Task to carry out: Determine the number of lines in the listing below where the string "Htree" occurs; answer with the number alone.

Dataset:
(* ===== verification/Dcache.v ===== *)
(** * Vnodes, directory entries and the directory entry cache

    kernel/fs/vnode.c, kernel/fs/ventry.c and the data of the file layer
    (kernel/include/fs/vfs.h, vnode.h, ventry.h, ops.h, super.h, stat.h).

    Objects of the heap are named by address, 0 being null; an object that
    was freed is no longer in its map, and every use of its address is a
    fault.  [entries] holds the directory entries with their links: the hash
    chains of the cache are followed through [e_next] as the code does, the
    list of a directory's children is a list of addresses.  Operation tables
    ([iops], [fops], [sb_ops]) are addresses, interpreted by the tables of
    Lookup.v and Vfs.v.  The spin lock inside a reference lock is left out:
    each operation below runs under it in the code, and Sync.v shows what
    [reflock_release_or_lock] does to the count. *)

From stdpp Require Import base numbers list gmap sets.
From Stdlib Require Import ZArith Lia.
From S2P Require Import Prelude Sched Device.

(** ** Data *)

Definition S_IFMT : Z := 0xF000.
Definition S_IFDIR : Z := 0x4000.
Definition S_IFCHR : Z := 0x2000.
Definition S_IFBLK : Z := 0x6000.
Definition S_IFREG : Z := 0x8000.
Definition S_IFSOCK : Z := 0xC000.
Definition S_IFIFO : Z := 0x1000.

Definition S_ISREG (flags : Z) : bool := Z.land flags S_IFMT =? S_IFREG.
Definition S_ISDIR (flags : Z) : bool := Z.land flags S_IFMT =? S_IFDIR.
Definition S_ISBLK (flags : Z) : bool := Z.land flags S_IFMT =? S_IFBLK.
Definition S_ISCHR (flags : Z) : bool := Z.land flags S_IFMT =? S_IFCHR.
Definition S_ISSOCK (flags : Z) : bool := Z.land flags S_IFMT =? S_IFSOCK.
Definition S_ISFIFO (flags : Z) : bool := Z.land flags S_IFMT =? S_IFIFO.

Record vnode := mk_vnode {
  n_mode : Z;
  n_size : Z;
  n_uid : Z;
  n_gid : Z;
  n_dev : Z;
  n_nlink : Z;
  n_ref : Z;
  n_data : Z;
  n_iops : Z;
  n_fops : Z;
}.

==

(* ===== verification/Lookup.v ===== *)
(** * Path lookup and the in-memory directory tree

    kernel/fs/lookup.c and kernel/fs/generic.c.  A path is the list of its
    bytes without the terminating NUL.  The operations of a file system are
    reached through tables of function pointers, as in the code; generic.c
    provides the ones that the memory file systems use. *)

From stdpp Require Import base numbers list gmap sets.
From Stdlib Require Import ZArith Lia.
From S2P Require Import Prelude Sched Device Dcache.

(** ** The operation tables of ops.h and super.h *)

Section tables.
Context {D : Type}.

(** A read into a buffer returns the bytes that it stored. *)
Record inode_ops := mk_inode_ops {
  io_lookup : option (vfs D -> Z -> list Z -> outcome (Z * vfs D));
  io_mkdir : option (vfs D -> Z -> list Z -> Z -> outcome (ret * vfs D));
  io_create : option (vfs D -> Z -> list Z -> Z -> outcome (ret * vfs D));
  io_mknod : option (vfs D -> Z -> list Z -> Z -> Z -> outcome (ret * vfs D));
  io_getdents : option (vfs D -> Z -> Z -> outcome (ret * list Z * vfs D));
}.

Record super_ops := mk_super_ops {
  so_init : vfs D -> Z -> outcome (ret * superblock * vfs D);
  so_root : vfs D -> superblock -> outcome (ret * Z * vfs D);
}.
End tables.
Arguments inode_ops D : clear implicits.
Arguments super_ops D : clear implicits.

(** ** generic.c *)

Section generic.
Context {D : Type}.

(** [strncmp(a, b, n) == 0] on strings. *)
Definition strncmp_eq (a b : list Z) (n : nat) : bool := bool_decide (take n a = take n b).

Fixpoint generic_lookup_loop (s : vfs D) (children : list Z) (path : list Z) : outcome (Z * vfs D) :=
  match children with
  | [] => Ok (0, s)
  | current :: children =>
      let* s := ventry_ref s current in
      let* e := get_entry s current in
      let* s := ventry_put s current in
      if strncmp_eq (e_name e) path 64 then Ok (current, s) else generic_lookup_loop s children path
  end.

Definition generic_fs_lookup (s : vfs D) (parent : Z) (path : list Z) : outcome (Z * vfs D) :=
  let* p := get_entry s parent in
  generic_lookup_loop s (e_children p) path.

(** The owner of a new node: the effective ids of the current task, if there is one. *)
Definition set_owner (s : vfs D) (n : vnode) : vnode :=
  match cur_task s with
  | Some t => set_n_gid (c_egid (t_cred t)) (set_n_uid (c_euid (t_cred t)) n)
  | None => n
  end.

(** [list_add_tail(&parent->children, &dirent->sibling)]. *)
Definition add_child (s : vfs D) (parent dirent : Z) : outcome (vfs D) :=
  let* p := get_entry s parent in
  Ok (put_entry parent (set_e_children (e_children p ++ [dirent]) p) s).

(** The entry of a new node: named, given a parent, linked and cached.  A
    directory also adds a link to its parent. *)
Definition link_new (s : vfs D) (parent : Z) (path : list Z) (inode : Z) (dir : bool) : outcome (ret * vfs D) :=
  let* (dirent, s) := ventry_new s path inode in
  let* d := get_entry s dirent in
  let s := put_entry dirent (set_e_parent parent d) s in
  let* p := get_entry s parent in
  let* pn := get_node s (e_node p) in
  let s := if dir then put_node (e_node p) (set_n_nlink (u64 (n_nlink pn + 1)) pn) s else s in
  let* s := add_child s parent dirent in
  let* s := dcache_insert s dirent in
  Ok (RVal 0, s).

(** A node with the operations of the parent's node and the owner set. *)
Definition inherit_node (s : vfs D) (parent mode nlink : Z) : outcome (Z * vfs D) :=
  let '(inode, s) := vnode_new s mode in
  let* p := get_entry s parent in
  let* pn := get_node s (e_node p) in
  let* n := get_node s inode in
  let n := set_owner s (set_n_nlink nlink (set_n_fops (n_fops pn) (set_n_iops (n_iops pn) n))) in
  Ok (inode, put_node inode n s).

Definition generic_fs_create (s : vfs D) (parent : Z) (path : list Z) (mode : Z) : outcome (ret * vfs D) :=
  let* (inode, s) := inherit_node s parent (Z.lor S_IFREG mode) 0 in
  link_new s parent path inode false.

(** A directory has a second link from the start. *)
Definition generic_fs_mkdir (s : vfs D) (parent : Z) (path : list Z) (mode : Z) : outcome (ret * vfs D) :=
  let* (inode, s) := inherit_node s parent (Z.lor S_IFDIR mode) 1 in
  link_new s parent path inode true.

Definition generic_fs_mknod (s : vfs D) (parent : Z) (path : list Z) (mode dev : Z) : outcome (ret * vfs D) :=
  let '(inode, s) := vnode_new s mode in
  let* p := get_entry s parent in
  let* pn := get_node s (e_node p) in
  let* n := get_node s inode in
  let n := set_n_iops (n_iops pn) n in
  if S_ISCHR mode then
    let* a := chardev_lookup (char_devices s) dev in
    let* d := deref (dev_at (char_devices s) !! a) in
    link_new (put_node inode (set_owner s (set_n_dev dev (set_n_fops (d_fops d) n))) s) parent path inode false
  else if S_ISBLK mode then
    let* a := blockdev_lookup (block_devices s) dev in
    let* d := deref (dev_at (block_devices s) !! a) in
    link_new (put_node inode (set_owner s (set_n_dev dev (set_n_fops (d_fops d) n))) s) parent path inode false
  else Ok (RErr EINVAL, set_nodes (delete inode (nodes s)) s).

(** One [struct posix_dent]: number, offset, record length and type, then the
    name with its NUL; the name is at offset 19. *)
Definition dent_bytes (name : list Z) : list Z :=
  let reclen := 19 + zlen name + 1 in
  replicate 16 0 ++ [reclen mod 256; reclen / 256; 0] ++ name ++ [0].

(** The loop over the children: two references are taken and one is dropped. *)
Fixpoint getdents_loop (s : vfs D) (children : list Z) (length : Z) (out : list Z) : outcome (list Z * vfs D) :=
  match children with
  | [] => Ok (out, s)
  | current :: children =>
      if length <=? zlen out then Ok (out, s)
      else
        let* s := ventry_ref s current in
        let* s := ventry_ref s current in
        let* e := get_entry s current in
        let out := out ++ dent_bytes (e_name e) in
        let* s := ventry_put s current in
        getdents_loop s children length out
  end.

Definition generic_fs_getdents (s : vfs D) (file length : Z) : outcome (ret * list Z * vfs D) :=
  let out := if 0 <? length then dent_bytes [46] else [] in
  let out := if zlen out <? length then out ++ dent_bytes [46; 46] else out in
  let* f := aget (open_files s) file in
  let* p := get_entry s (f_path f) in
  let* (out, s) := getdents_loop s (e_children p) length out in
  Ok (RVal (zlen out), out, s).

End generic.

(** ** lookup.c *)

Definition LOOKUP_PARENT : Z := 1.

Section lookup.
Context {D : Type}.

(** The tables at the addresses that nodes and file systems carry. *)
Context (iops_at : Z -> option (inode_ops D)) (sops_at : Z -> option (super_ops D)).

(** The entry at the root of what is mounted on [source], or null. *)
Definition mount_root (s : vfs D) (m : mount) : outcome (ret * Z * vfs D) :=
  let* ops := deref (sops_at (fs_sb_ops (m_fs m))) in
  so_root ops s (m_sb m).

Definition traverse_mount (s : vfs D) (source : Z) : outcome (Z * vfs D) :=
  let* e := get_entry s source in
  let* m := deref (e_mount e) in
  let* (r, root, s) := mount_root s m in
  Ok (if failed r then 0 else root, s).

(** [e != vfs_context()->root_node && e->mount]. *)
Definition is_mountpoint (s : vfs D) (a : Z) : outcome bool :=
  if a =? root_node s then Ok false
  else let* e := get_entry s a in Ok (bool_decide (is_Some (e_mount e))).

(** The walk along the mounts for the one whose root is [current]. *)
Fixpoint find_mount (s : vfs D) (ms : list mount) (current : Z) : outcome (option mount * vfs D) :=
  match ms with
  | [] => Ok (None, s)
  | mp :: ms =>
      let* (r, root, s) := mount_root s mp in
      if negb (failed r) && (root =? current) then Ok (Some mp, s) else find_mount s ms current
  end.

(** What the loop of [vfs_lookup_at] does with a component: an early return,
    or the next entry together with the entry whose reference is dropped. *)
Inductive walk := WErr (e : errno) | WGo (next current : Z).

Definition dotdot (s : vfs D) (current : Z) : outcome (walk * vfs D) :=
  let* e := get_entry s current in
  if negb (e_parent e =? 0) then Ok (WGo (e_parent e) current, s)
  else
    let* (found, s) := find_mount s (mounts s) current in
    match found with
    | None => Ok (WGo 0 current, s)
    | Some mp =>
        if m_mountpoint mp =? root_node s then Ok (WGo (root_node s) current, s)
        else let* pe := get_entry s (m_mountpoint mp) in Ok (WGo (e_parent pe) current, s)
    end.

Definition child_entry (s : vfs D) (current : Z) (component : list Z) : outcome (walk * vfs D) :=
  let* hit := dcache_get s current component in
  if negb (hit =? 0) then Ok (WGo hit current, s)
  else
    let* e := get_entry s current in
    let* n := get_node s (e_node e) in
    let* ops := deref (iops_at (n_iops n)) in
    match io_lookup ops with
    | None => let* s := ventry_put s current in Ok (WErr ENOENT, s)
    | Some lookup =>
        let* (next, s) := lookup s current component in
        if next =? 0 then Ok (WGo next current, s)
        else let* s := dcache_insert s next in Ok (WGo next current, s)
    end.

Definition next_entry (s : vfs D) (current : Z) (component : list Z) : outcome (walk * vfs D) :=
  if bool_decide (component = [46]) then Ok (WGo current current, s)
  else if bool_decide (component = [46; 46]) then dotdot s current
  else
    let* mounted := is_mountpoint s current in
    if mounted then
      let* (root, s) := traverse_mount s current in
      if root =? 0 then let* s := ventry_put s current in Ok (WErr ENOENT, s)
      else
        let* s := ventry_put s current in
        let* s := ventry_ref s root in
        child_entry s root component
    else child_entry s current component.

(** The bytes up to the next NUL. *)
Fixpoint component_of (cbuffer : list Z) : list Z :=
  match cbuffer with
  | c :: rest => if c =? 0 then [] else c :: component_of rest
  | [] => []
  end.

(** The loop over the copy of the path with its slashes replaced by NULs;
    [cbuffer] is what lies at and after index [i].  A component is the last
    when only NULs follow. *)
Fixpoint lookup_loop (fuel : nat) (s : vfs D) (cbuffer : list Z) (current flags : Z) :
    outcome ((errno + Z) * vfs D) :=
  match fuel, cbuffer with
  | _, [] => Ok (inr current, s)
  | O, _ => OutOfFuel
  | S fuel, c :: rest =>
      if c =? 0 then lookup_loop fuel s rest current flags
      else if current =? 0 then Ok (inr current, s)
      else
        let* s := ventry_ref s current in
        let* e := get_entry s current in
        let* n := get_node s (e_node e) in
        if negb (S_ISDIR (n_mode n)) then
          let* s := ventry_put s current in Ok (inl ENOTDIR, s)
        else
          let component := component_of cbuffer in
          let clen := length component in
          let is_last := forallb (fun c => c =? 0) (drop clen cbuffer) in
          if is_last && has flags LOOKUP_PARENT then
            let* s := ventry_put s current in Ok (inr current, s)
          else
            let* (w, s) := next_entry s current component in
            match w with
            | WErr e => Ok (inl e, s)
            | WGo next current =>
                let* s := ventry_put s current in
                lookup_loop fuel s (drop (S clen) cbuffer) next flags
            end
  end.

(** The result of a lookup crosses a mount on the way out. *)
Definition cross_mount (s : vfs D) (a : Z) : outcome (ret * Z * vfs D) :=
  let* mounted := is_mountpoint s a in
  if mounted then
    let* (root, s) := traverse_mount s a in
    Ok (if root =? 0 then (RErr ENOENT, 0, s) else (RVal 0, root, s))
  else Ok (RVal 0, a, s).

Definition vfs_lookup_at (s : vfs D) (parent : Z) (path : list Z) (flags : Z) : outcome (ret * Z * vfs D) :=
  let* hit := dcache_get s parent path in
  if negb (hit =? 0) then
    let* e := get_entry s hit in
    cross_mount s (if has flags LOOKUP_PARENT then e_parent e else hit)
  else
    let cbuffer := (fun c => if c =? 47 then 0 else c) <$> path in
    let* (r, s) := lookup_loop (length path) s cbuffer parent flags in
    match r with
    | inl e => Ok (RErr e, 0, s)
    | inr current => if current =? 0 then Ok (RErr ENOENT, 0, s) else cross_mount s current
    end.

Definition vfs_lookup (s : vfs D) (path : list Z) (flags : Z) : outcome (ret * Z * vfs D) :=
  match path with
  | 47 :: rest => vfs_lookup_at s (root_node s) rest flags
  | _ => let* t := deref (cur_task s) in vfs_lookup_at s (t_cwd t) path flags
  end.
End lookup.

--

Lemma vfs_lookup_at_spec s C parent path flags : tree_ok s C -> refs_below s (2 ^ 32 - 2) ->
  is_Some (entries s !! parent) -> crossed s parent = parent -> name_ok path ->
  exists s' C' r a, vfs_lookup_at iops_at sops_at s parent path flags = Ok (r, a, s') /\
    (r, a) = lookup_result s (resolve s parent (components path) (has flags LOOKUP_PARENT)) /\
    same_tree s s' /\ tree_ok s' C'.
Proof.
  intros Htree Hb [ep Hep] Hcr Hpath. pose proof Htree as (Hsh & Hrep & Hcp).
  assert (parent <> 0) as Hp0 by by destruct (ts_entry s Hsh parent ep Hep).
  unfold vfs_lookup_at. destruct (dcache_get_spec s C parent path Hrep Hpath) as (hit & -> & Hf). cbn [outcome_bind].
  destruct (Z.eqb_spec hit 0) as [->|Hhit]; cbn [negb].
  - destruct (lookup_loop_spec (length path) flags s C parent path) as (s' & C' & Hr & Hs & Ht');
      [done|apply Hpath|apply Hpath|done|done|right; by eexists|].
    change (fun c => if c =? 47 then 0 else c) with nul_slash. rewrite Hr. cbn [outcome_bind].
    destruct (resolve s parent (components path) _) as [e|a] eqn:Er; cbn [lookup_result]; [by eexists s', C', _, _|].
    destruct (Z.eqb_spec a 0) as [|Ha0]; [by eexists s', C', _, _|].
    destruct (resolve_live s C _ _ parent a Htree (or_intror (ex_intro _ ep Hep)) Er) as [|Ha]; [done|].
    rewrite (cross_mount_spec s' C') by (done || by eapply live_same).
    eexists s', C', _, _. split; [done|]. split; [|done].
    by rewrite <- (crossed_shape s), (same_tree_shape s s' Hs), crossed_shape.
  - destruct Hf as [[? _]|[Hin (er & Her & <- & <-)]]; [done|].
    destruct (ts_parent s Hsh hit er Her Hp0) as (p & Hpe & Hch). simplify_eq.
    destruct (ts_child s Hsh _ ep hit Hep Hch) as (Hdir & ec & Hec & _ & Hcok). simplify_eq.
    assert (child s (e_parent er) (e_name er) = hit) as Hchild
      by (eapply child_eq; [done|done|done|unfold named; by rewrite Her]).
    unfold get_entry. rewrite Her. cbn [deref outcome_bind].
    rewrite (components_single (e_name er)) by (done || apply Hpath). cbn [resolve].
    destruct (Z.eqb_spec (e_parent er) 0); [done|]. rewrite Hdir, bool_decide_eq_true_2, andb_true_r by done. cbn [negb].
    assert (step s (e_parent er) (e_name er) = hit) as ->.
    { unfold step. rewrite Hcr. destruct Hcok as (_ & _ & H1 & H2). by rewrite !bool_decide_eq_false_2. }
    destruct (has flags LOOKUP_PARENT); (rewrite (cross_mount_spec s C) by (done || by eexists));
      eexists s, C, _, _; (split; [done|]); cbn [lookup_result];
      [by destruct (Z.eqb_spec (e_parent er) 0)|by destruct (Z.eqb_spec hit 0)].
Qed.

Response: 2